22 mai 2014

Au point de presse de ce jour, le porte-parole a fait les déclarations et répondu aux questions suivantes :

Syrie - Nations unies (22 mai 2014)

Bien que la résolution portée par la France sur la saisine de la Cour pénale internationale ait été coparrainée par 65 États, soutenue publiquement par 100 organisations non gouvernementales et votée par 13 États du Conseil de sécurité des Nations unies, elle s’est heurtée aux vetos de la Russie et de la Chine. Ces vetos démontrent une nouvelle fois l’importance, comme la France l’a proposé, d’un encadrement du recours du veto en cas d’atrocités de masse.

La France reste mobilisée, au Conseil des droits de l’Homme, comme à l’Assemblée générale des Nations unies où se tiendra un événement consacré à la famine comme méthode de guerre le 4 juin pour dénoncer les crimes commis en Syrie et lutter contre l’impunité.

Elle appuie les efforts de la Coalition nationale syrienne qui avait manifesté son soutien à cette résolution et son attachement à une Syrie démocratique, respectueuse des droits de l’Homme et de l’État de droit.

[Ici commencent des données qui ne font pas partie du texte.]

Lemma ins_balanced_at h x c1 f k :
  let T := plug ((add_n 1 <$> c1) ++ (bal <$> (add_n 1 <$> f :: k))) (leaf_node x) in
  ctx_ok (c1 ++ f :: k) 0 0 -> Forall (fun g => fr_b g = 0) k -> c1 = [] \/ fr_b f <> 0 ->
  tree_at h T -> NoDup (elems T) -> ctx_count (c1 ++ f :: k) 0 + 1 < 2 ^ 32 ->
  exists h' T', ins_balanced h (root T) (last_addr c1) (fr_a f) = Ok (h', root T') /\
    tree_at h' T' /\ tree_ok T' /\ elems T' = elems T /\ same_but (elems T) h h'.
Proof.
  cbn zeta. intros Hok Hz Hhead Hat Hnd Hlt.
  destruct (ins_grown_ok x c1 f k Hok Hz Hhead) as (Ht1 & Hb0 & Hs & Hh & Hct & Hb & Hn & Hsmall & Hbig).
  rewrite plug_app in Hat, Hnd |- *.
  set (t1 := plug (bal <$> (add_n 1 <$> k)) (leaf_node x)) in *.
  set (b := fr_b f + _) in *. set (sub := nd (fr_d f) t1 (fr_a f) b (fr_n f + 1) (fr_s f)) in *.
  change (plug (bal <$> (add_n 1 <$> f :: k)) (leaf_node x)) with sub in *.
  pose proof (sub_at _ _ _ Hat) as (Hf & _)%tree_at_nd.
  unfold ins_balanced. rewrite (head_of_ok _ _ _ Hf), bind_ok, hd_balance_nd.
  apply ctx_ok_app in Hok as [_ [(Eb & Rb & En & _) _]].
  destruct ((-2 <? b) && (b <? 2)) eqn:Hsw.
  { exists h. eexists. split; [reflexivity|]. split; [exact Hat|]. split; [|split; [done|by intros y]]. apply Hsmall. lia. }
  assert (height t1 = height (fr_s f) + 2) as Hh2 by (rewrite Hh in *; subst b; destruct (fr_d f); cbn in Eb, Hb; lia).
  destruct (ins_rebalance_at h (add_n 1 <$> c1) (fr_d f) t1 (fr_a f) b (fr_n f + 1) (fr_s f))
    as (h' & sub' & Hrun & Hat' & Hok' & Hh' & He' & Hsb'); try done.
  { intros l a b' n r d Ht. eapply Hb0; [done|]. intros ->. cbn in Hh2. pose proof (height_nonneg (fr_s f)). lia. }
  { rewrite ctx_count_app, ctx_count_cons in Hlt. unfold ctx_count in Hlt at 1.
    pose proof (zlen_nonneg (ctx_elems c1)). lia. }
  rewrite last_addr_map in Hrun by apply add_n_place.
  exists h', (plug (add_n 1 <$> c1) sub'). split; [exact Hrun|]. split; [done|]. split; [|split; [|done]].
  - apply Hbig; [done| |unfold count; by rewrite He'].
    rewrite Hh', Hh2. cbn [ctx_height]. rewrite Hh in Hh2. lia.
  - by rewrite !elems_plug, He'.
Qed.

(** After the search: kavl_insert by its three parts. *)
Lemma kavl_insert_parts h rt x s q f h1 h2 h3 rt3 :
  ins_search cmp (size h) h x (ins_start rt) = Ok (s, None) -> in_q s = Some q -> in_bp s = Some f ->
  (h ← store_balance h x 0; h ← store_size h x 1; h ← store_p h x true None; h ← store_p h x false None;
   store_p h q (in_which s) (Some x)) = Ok h1 ->
  (h ← grow_sizes (Z.to_nat (in_path_len s)) h1 (in_path s) 0;
   ins_balance (size h) h (in_stack s) (Some f) x 0) = Ok h2 ->
  ins_balanced h2 rt (in_bq s) f = Ok (h3, rt3) ->
  kavl_insert cmp h rt x = Ok (h3, rt3, x, in_cnt s).
Proof.
  intros Hs Hq Hf Hlink Hup Hbal. unfold kavl_insert. rewrite Hs, bind_ok, Hq, Hf.
  apply bind_inv_ok in Hlink as (a1 & E1 & Hlink). apply bind_inv_ok in Hlink as (a2 & E2 & Hlink).
  apply bind_inv_ok in Hlink as (a3 & E3 & Hlink). apply bind_inv_ok in Hlink as (a4 & E4 & Hlink).
  apply bind_inv_ok in Hup as (a5 & E5 & Hup).
  rewrite E1, bind_ok, E2, bind_ok, E3, bind_ok, E4, bind_ok, Hlink, bind_ok. cbn [mret outcome_ret]. rewrite bind_ok.
  rewrite E5, bind_ok, Hup, bind_ok. unfold ins_balanced in Hbal.
  apply bind_inv_ok in Hbal as (nb & E6 & Hbal). rewrite E6, bind_ok.
  destruct (_ && _); [by injection Hbal as <- <-|]. by rewrite Hbal.
Qed.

Q - Sur quoi porte concrètement la prise de conscience de la communauté internationale ?

R - La prise de conscience porte sur la nécessité de lutter contre l’impunité. Il y a plus de 160.000 morts en Syrie. Une résolution a été votée par le Conseil de sécurité sur l’accès humanitaire à la population syrienne. Cette résolution n’est pas respectée par le régime de Damas. L’objectif que poursuit la France est d’identifier les responsables des crimes de guerre et contre l’humanité et de les traduire devant la justice pénale internationale. Nous avons porté cette résolution au Conseil de sécurité pour que cet objectif soit le plus largement partagé au sein de la communauté internationale. Il y a eu deux vetos, mais cette résolution a été parrainée par 65 États, et soutenue par 100 organisations non-gouvernementales. Cela prouve l’ampleur de la mobilisation au sein de la communauté internationale sur la nécessité de lutter contre l’impunité.

Q - Allez-vous transférer cette résolution devant l’Assemblée générale ?

R - Nous sommes en train d’examiner les moyens de poursuivre cette action au sein des Nations unies et d’autres instances internationales.

Il y a d’autres moyens de faire connaitre les crimes qui sont commis dans ce pays et la nécessité d’en identifier les responsables et de les faire juger. Par exemple, la projection au festival de Cannes du film « Eau argentée » dont nous avons reçu la réalisatrice Simav Bedirxsan cette semaine au Quai d’Orsay. C’est un film sur la tragédie de Homs et le martyre de sa population.


Q - Sur la résolution, qu’avez-vous fait pour éviter que la Russie ne pose son veto ? La Chine a aussi opposé son veto, est-ce que ce n’est pas un cinglant désaveu pour le ministre Laurent Fabius qui était il y a quelques jours en Chine ?

R - Nous avons eu un dialogue avec tous les membres du Conseil de sécurité dont la Russie et la Chine qui ont finalement opposé leur veto. Ils en ont pris la responsabilité. L’impunité des crimes commis en Syrie fait partie des facteurs aggravants de la crise il faut que la justice pénale internationale soit saisie.

Q - Est-ce qu’il y avait une finalité politique d’être derrière le dépôt de ce projet bien qu’il y ait un veto prévisible ?

R - Il s’agissait de montrer l’ampleur de la mobilisation de la communauté internationale, notamment à travers les coparrainages de cette résolution par 65 États. Il y a peu de résolutions qui bénéficient d’un tel soutien. Cela montre que la France n’est pas isolée : nous sommes à la tête d’un mouvement international pour saisir la cour pénale internationale de tous les crimes de guerre et contre l’humanité commis en Syrie.